## Work order
All of the entries below, duplicated exactly, make up the answer.

## Provided data
(** ** Test vectors of RFC 1321 *)

Example md5_t1 : MD5.hexdigest EmptyString = "d41d8cd98f00b204e9800998ecf8427e".
Proof. vm_compute. reflexivity. Qed.
Example md5_t2 : MD5.hexdigest "abc" = "900150983cd24fb0d6963f7d28e17f72".
Proof. vm_compute. reflexivity. Qed.
Example md5_t3 : MD5.hexdigest "message digest" = "f96b697d7cb7938d525a2f31aaf161d0".
Proof. vm_compute. reflexivity. Qed.
Example md5_t4 : MD5.hexdigest "12345678901234567890123456789012345678901234567890123456789012345678901234567890" = "57edf4a22be3c955ac49da2e2107b67a".
Proof. vm_compute. reflexivity. Qed.

Lemma node_induction (P : value -> Prop) :
  (forall c, P (Const c)) ->
  (forall items, P (PyList items)) ->
  (forall cls fs, Forall (field_ok P) fs -> P (Node cls fs)) ->
  forall v, P v.
Proof.
  intros HC HL HN v.
  assert (H : field_ok P (EmptyString, v)); [|exact (proj1 H)].
  induction v as [c|items IH|cls fs IH] using value_induction; split; simpl; auto.
  eapply Forall_impl; [exact IH|]. intros x Hx. exact (proj1 Hx).
Qed.

(** ** [ast.walk] yields every node of the tree *)

Section Walk.

Lemma flat_map_nodes_filter (items : list value) :
  flat_map (fun it => match it with Node _ _ => preorder it | _ => [] end) items
  = flat_map preorder (filter (fun it => is_AST it = true) items).
Proof.
  induction items as [|x items IH]; [reflexivity|].
  rewrite filter_cons. destruct x as [c|cls fs|l]; cbn [flat_map is_AST].
  - rewrite decide_False by discriminate. exact IH.
  - rewrite decide_True by reflexivity. cbn [flat_map]. rewrite IH. reflexivity.
  - rewrite decide_False by discriminate. exact IH.
Qed.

## Result of the task
(** ** Test vectors of RFC 1321 *)

Example md5_t1 : MD5.hexdigest EmptyString = "d41d8cd98f00b204e9800998ecf8427e".
Proof. vm_compute. reflexivity. Qed.
Example md5_t2 : MD5.hexdigest "abc" = "900150983cd24fb0d6963f7d28e17f72".
Proof. vm_compute. reflexivity. Qed.
Example md5_t3 : MD5.hexdigest "message digest" = "f96b697d7cb7938d525a2f31aaf161d0".
Proof. vm_compute. reflexivity. Qed.
Example md5_t4 : MD5.hexdigest "12345678901234567890123456789012345678901234567890123456789012345678901234567890" = "57edf4a22be3c955ac49da2e2107b67a".
Proof. vm_compute. reflexivity. Qed.

Lemma node_induction (P : value -> Prop) :
  (forall c, P (Const c)) ->
  (forall items, P (PyList items)) ->
  (forall cls fs, Forall (field_ok P) fs -> P (Node cls fs)) ->
  forall v, P v.
Proof.
  intros HC HL HN v.
  assert (H : field_ok P (EmptyString, v)); [|exact (proj1 H)].
  induction v as [c|items IH|cls fs IH] using value_induction; split; simpl; auto.
  eapply Forall_impl; [exact IH|]. intros x Hx. exact (proj1 Hx).
Qed.

(** ** [ast.walk] yields every node of the tree *)

Section Walk.

Lemma flat_map_nodes_filter (items : list value) :
  flat_map (fun it => match it with Node _ _ => preorder it | _ => [] end) items
  = flat_map preorder (filter (fun it => is_AST it = true) items).
Proof.
  induction items as [|x items IH]; [reflexivity|].
  rewrite filter_cons. destruct x as [c|cls fs|l]; cbn [flat_map is_AST].
  - rewrite decide_False by discriminate. exact IH.
  - rewrite decide_True by reflexivity. cbn [flat_map]. rewrite IH. reflexivity.
  - rewrite decide_False by discriminate. exact IH.
Qed.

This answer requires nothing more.